Financement du terrorisme en Syrie : 6 ans de prison pour Bruno Lafont
Bruno Lafont, ancien PDG de Lafarge, a été condamné à six ans de prison avec incarcération immédiate, tandis que l’ex-directeur général adjoint Christian Herrault a été condamné à cinq ans de prison. Le tribunal a également condamné le groupe Lafarge à une amende maximale de 1,125 million d’euros et à une amende douanière de 4,57 millions d’euros pour le non-respect des sanctions financières internationales.
De lourdes condamnations ont été prononcées ce lundi à l’encontre d’anciens dirigeants du cimentier français Lafarge. Le tribunal de Paris les a déclarés coupables de financement de terrorisme pour des actes commis en 2013 et 2014. Ils avaient versé des fonds à des groupes djihadistes pour permettre le fonctionnement d’une usine en pleine guerre en Syrie. Bruno Lafont, l’ancien PDG de Lafarge, a écopé de six ans de prison avec incarcération immédiate. Son avocate, Jacqueline Laffont, a annoncé son intention de faire appel. Une incarcération immédiate a également été ordonnée pour l’ex-directeur général adjoint Christian Herrault, condamné à cinq ans de prison.
Le tribunal a également condamné six autres anciens responsables à des peines variant de 18 mois à sept ans de prison. Lafarge a été condamné à payer l’amende maximale de 1,125 million d’euros, ainsi qu’une amende douanière de 4,57 millions d’euros, solidairement avec quatre anciens responsables, pour non-respect des sanctions financières internationales, une autre infraction centrale au procès.
Le Pnat a estimé que Bruno Lafont avait « donné des directives claires » pour maintenir l’activité de l’usine, un « choix purement économique, ahurissant de cynisme ». Dans ce dossier mêlant le monde des affaires internationales, la géopolitique et des enjeux de renseignement, l’affaire Lafarge illustre la compromission d’une entreprise du CAC40 pour préserver ses intérêts dans une Syrie ravagée par la guerre, alors que d’autres multinationales avaient quitté le pays.
La société, désormais contrôlée par l’entreprise suisse Holcim, avait effectué des paiements à trois organisations djihadistes, dont Daesh, s’élevant à près de 5,6 millions d’euros, selon le jugement du tribunal correctionnel.
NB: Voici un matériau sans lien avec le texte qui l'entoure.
Notation "'let*' x ':=' m 'in' k" := (bind m (fun x => k))
  (at level 10, x name, m at level 100, k at level 200).

Section WithChannel.

Context {T : Type} {CH : Channel T}.

(** An object literal [{k1: v1, ..., kn: vn}]: the properties are set in
    the order written, on a new object at a location not in use. *)
Definition object_literal (fields : list (string * value)) : M T value :=
  fun w =>
    let l := fresh (dom (heap w)) in
    let props := foldl (fun o kv => <[kv.1 := kv.2]> o) ∅ fields in
    ({| heap := <[l := OPlain props]> (heap w);
        connections := connections w;
        emitted := emitted w;
        chan := chan w |},
     Normal (VRef l)).

(** [io()]: opens a connection and returns its socket. *)
Definition io : M T socket_id :=
  fun w =>
    ({| heap := heap w;
        connections := S (connections w);
        emitted := emitted w;
        chan := chan w |},
     Normal (connections w)).

(** [s.emit(ev, ...args)]: the message is handed to the channel; [emit]
    returns the socket itself unless the channel raises. *)
Definition socket_emit (s : socket_id) (ev : string) (args : list value)
  : M T value :=
  fun w =>
    let m := {| em_socket := s; em_event := ev; em_args := args |} in
    ({| heap := heap w;
        connections := connections w;
        emitted := emitted w ++ [m];
        chan := channel_next m (heap w) (chan w) |},
     match channel_raises m (heap w) (chan w) with
     | Some e => Throw e
     | None => Normal (VSocket s)
     end).

(** ** The module *)

(** Loading the file runs [const socket = io();]. *)
Definition load : M T module_scope :=
  let* s := io in
  ret {| socket := s |}.

Section Operations.

Variable scope : module_scope.

Definition joinGame (gameId playerName : value) : M T value :=
  let* payload := object_literal [("game_id", gameId);
                                  ("player", playerName)] in
  let* _ := socket_emit (socket scope) "join" [payload] in
  ret VUndefined.

Definition sendAnswer (gameId playerName answer : value) : M T value :=
  let* payload := object_literal [("game_id", gameId);
                                  ("player", playerName);
                                  ("answer", answer)] in
  let* _ := socket_emit (socket scope) "submit_answer" [payload] in
  ret VUndefined.

Definition validateCorrectAnswers (gameId correctPlayers : value)
  : M T value :=
  let* payload := object_literal [("game_id", gameId);
                                  ("correct_players", correctPlayers)] in
  let* _ := socket_emit (socket scope) "validate_answers" [payload] in
  ret VUndefined.

Definition endGame (gameId : value) : M T value :=
  let* payload := object_literal [("game_id", gameId)] in
  let* _ := socket_emit (socket scope) "end_game" [payload] in
  ret VUndefined.

(** A call of one of the four functions, as a UI event handler makes it. *)
Definition invoke (c : call) : M T value :=
  match c with
  | JoinGame gameId playerName => joinGame gameId playerName
  | SendAnswer gameId playerName answer => sendAnswer gameId playerName answer
  | ValidateCorrectAnswers gameId correctPlayers =>
      validateCorrectAnswers gameId correctPlayers
  | EndGame gameId => endGame gameId
  end.

(** Calls made one after the other, each by a handler of its own: the
    world a call leaves is the world the next one starts in. *)
Definition run_calls (cs : list call) (w : world T) : world T :=
  foldl (fun w c => (invoke c w).1) w cs.

End Operations.

End WithChannel.

(** ** Observations *)

Section Observations.

Context {T : Type}.

(** The messages a computation hands to the channel when run in [w]. *)
Definition emissions_of {A} (m : M T A) (w : world T) : list emission :=
  drop (length (emitted w)) (emitted (m w).1).

(** The payload of a message, as the heap of [w] holds it: the fields of
    the plain object that is the message's only argument. *)
Definition payload_of (w : world T) (m : emission)
  : option (gmap string value) :=
  match em_args m with
  | [VRef l] =>
      match heap w !! l with
      | Some (OPlain props) => Some props
      | _ => None
      end
  | _ => None
  end.

End Observations.

(** The [gameId] argument of a call, all its arguments, and the function
    it calls. *)
Definition gameId_of (c : call) : value :=
  match c with
  | JoinGame gameId _ => gameId
  | SendAnswer gameId _ _ => gameId
  | ValidateCorrectAnswers gameId _ => gameId
  | EndGame gameId => gameId
  end.

Definition args_of (c : call) : list value :=
  match c with
  | JoinGame gameId playerName => [gameId; playerName]
  | SendAnswer gameId playerName answer => [gameId; playerName; answer]
  | ValidateCorrectAnswers gameId correctPlayers => [gameId; correctPlayers]
  | EndGame gameId => [gameId]
  end.

Inductive function_name : Type :=
| FJoinGame
| FSendAnswer
| FValidateCorrectAnswers
| FEndGame.

Definition function_of (c : call) : function_name :=
  match c with
  | JoinGame _ _ => FJoinGame
  | SendAnswer _ _ _ => FSendAnswer
  | ValidateCorrectAnswers _ _ => FValidateCorrectAnswers
  | EndGame _ => FEndGame
  end.

(** Two calls in one handler, [f(...); g(...);]: an exception that
    leaves the first ends the handler. *)
Definition in_one_handler {T : Type} {CH : Channel T}
    (scope : module_scope) (c1 c2 : call) : M T value :=
  let* _ := invoke scope c1 in
  invoke scope c2.

(** Every message of the log is on a connection that has been opened. *)
Definition sockets_open {T : Type} (w : world T) : Prop :=
  Forall (fun m => em_socket m < connections w) (emitted w).

(** The heap as a graph: the references an object holds, the edges from
    object to object, a heap in which every reference is to a live
    object, and an object that lies on a cycle. *)
Definition refers_to (o : object) (a : loc) : Prop :=
  match o with
  | OPlain props => exists k, props !! k = Some (VRef a)
  | OArray elems => VRef a ∈ elems
  end.

Definition points_to (h : gmap loc object) (x a : loc) : Prop :=
  exists o, h !! x = Some o /\ refers_to o a.

Definition heap_closed (h : gmap loc object) : Prop :=
  forall x a, points_to h x a -> is_Some (h !! a).

Definition on_cycle (h : gmap loc object) (x : loc) : Prop :=
  tc (points_to h) x x.

(** ** Worlds for the scenarios *)

(** A page that has not loaded the file yet, on a channel that takes
    every message; the scope and the page once it has. *)
Definition fresh_page : world unit := World ∅ 0 [] tt.

Definition page_scope : module_scope := ModuleScope 0.

Definition loaded_page : world unit := (load fresh_page).1.

(** The same page with the array [["Alice", "Bob"]] on its heap. *)
Definition alice_bob : loc := 1%positive.

Definition page_with_players : world unit :=
  World {[alice_bob := OArray [VString "Alice"; VString "Bob"]]} 1 [] tt.

(** A page on the sample channel that refuses a BigInt. *)
Definition json_page : world nat := World ∅ 1 [] 0.

(** ** Properties *)

Section Properties.

Context {T : Type} {CH : Channel T}.

Variable scope : module_scope.

Implicit Types (w : world T) (c : call) (l : loc) (v : value).

(** The location an object literal takes is not in use before. *)
Lemma fresh_loc_free (h : gmap loc object) : h !! fresh (dom h) = None.
Proof. apply not_elem_of_dom, is_fresh. Qed.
Ce dernier a souligné que ces versements avaient permis de « préparer des attentats terroristes », y compris ceux de janvier 2015 en France.
La présidente du tribunal, Isabelle Prévost-Desprez, a affirmé que l’entreprise avait établi un « véritable partenariat commercial avec l’Etat islamique », notant que le montant versé aux organisations djihadistes, « jamais atteint », révélait la « gravité extrême des faits ». Au cours du procès de novembre et décembre, la défense a tenté de renverser le récit selon lequel la cimenterie de Jalabiya, un investissement de 680 millions d’euros, avait été maintenue pour des motifs exclusivement financiers au détriment de la sécurité de ses mille salariés.
Ce système prévoyait le versement d’argent pour financer l’acquisition d’intrants nécessaires à la production de ciment, tels que les hydrocarbures ou la pouzzolane, et pour effectuer des « paiements de sécurité » afin de permettre aux employés de la cimenterie et aux marchandises de passer les barrages dans la région. Bien que les prévenus aient prétendu avoir été victimes de « racket », ce terme a suscité une réaction chez la présidente du tribunal. Plusieurs messages internes chez Lafarge évoquaient plutôt des « négociations » ou des « accords ».
Des victimes des attentats du 13 novembre se sont constituées parties civiles dans cette affaire, considérant qu’elle était l’un des « rouages » des attentats qui ont ensanglanté la France dans les années suivantes. Bruno Pescheux, l’un des acteurs du dossier et directeur de la filiale syrienne de Lafarge de 2008 à l’été 2014, a expliqué : « Il y avait cette conviction que (la guerre) n’allait pas durer. Si on ne comprend pas ça, on ne comprend pas certaines décisions qui ont été prises. Tout le monde nous disait que cette crise serait courte, qu’on allait voir la lumière. Mais en fait, la lumière n’est jamais venue. »
Malgré les millions versés, la cimenterie de Jalabiya a finalement été évacuée par Lafarge dans l’urgence, le 18 septembre 2014, face à l’avancée de Daesh. Le lendemain, elle est tombée aux mains des djihadistes.